_The task_
Only the stretch of the listing below that runs from the line with "split; [by etrans..|auto]." through the line with "Proof. by destruct b. Qed." is to be printed, exactly and with both ends.

_Data section_

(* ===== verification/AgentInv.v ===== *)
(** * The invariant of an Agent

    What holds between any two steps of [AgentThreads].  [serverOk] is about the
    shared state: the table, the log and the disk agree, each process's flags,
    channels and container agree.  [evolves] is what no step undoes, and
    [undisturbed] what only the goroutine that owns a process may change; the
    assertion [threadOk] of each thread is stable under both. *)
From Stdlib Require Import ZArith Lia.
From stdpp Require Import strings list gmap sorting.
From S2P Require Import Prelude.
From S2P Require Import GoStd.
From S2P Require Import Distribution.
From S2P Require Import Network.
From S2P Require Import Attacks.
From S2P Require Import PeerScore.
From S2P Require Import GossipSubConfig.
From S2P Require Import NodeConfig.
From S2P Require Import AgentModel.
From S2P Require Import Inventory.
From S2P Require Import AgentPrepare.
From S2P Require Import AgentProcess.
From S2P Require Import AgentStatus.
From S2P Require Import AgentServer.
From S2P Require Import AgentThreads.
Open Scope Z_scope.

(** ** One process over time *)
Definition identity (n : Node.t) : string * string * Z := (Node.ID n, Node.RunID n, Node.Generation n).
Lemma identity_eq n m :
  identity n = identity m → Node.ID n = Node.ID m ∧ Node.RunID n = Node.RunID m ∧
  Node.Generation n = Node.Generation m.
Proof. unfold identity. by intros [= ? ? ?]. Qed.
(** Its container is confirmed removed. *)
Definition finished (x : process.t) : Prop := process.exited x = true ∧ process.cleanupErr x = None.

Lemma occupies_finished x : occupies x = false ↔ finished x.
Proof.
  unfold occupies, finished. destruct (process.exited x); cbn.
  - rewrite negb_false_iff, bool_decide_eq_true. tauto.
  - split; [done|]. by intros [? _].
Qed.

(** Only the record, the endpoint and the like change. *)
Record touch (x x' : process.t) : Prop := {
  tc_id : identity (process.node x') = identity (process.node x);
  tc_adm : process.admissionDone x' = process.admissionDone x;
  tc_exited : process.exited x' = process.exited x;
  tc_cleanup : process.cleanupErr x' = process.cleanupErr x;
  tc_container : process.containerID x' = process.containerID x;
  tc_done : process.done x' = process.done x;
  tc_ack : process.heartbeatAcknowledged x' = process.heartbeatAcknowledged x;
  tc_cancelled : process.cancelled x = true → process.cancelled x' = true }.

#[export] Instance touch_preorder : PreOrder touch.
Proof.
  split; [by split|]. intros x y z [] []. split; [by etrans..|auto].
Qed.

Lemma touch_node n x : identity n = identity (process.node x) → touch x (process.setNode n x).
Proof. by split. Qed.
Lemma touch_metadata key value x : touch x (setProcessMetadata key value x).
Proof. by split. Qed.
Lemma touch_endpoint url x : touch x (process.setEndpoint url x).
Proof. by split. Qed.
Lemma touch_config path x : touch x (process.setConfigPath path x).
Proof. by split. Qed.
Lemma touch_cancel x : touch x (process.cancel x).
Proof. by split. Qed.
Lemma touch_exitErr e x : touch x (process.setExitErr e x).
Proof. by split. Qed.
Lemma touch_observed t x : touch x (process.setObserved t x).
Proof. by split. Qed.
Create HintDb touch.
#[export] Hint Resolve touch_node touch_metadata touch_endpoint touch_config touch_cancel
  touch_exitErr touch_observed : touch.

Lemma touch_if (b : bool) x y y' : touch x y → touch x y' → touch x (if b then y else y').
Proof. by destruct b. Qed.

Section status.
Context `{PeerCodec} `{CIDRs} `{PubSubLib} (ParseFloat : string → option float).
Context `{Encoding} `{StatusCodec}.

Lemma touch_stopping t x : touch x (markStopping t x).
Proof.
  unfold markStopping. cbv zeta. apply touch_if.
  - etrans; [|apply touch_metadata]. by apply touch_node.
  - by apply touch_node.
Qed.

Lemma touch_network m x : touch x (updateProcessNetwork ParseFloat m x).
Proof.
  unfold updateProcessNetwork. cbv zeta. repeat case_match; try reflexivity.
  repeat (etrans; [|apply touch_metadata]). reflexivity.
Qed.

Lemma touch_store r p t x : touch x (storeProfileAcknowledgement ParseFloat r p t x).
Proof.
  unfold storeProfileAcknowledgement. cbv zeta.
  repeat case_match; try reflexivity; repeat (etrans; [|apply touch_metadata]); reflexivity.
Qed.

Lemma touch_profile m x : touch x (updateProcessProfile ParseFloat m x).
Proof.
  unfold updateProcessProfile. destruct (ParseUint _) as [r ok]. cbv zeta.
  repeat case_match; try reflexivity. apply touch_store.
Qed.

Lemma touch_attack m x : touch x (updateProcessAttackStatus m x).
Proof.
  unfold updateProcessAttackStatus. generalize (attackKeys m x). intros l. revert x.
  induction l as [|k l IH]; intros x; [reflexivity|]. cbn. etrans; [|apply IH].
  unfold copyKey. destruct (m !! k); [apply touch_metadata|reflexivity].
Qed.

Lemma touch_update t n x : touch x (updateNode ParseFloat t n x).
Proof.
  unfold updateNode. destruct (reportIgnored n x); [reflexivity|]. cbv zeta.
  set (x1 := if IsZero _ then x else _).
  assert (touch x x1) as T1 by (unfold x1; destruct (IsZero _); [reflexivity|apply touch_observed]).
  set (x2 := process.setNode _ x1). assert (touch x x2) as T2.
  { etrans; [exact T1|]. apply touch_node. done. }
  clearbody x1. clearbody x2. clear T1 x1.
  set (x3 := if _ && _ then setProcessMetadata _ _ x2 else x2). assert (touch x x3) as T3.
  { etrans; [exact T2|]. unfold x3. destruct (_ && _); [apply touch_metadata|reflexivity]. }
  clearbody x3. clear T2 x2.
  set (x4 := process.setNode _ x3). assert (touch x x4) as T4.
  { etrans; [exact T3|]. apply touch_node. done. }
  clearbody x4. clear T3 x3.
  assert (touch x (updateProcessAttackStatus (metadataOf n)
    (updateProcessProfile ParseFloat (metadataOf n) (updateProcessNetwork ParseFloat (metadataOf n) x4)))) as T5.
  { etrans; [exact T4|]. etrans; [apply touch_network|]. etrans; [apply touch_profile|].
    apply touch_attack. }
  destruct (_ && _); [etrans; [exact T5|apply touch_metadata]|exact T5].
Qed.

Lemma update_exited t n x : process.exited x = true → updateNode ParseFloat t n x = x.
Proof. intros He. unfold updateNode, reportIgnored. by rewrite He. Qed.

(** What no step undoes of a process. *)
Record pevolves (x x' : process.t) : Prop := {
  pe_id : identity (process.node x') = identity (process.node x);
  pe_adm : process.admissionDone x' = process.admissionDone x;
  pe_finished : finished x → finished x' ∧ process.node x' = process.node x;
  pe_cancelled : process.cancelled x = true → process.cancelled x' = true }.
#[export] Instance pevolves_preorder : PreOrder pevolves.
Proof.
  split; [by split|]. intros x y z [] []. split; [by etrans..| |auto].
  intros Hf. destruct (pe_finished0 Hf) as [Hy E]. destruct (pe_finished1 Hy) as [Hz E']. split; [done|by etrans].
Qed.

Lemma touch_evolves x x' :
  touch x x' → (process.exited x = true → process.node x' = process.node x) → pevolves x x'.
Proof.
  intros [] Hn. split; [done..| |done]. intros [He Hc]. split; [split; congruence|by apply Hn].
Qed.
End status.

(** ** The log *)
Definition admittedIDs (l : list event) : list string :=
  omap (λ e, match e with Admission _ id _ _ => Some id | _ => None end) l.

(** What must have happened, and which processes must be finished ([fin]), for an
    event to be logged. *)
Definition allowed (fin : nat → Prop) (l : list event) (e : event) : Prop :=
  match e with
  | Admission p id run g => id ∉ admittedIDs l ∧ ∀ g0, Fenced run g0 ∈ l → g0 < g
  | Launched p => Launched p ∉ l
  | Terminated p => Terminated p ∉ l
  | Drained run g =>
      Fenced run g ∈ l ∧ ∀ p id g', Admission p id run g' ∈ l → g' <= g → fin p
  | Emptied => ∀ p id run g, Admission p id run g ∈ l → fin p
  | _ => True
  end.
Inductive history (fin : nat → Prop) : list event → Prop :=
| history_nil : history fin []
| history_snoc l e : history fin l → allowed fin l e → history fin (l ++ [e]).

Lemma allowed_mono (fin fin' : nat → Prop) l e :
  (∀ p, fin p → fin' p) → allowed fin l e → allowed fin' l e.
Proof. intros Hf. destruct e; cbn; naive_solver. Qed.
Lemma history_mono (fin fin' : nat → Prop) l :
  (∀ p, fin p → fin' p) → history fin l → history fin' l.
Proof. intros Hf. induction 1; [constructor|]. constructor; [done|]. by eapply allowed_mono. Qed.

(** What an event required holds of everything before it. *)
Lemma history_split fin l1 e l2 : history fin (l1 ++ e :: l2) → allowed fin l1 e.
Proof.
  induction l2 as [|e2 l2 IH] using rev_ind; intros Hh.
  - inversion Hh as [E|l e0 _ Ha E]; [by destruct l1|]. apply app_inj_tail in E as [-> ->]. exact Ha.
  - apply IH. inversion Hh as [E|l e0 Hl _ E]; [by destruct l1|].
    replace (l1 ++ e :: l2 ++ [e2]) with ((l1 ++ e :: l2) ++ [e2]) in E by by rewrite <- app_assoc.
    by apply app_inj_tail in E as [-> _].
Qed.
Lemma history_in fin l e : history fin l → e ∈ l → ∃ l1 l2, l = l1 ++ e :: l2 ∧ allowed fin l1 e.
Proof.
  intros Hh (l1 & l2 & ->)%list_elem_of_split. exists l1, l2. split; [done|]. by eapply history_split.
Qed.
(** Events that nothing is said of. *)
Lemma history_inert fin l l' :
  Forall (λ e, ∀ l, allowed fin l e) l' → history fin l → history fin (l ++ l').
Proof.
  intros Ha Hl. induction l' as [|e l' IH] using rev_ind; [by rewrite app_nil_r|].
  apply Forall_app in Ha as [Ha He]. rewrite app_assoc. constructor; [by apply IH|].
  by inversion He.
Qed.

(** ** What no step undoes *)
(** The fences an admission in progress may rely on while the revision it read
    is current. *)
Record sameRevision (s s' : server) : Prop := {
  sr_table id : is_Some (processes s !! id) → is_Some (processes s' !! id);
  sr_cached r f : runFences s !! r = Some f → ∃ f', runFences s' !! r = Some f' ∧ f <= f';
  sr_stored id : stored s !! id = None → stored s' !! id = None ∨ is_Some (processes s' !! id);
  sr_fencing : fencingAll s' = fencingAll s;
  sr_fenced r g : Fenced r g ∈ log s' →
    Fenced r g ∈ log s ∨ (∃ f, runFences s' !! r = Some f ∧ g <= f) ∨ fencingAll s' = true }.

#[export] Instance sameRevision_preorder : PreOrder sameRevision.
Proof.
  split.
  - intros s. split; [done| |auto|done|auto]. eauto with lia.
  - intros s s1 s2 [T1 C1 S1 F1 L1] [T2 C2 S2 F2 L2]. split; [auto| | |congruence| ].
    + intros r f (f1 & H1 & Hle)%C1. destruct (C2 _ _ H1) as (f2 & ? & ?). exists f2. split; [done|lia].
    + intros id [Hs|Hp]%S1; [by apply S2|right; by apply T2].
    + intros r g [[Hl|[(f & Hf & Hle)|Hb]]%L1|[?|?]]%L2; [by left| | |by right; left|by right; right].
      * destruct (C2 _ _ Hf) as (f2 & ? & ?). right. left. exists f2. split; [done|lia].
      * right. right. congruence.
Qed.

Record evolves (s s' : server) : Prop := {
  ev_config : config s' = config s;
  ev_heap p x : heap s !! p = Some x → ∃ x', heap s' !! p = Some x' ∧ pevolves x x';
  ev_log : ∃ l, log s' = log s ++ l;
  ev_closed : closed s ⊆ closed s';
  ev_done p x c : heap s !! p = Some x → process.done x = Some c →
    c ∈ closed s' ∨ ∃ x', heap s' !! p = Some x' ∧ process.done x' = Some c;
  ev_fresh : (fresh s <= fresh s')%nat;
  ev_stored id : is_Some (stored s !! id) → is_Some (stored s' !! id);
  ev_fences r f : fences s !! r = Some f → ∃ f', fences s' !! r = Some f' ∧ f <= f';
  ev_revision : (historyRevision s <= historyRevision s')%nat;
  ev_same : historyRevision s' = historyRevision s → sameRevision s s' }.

_Task output_
  split; [by split|]. intros x y z [] []. split; [by etrans..|auto].
Qed.

Lemma touch_node n x : identity n = identity (process.node x) → touch x (process.setNode n x).
Proof. by split. Qed.
Lemma touch_metadata key value x : touch x (setProcessMetadata key value x).
Proof. by split. Qed.
Lemma touch_endpoint url x : touch x (process.setEndpoint url x).
Proof. by split. Qed.
Lemma touch_config path x : touch x (process.setConfigPath path x).
Proof. by split. Qed.
Lemma touch_cancel x : touch x (process.cancel x).
Proof. by split. Qed.
Lemma touch_exitErr e x : touch x (process.setExitErr e x).
Proof. by split. Qed.
Lemma touch_observed t x : touch x (process.setObserved t x).
Proof. by split. Qed.
Create HintDb touch.
#[export] Hint Resolve touch_node touch_metadata touch_endpoint touch_config touch_cancel
  touch_exitErr touch_observed : touch.

Lemma touch_if (b : bool) x y y' : touch x y → touch x y' → touch x (if b then y else y').
Proof. by destruct b. Qed.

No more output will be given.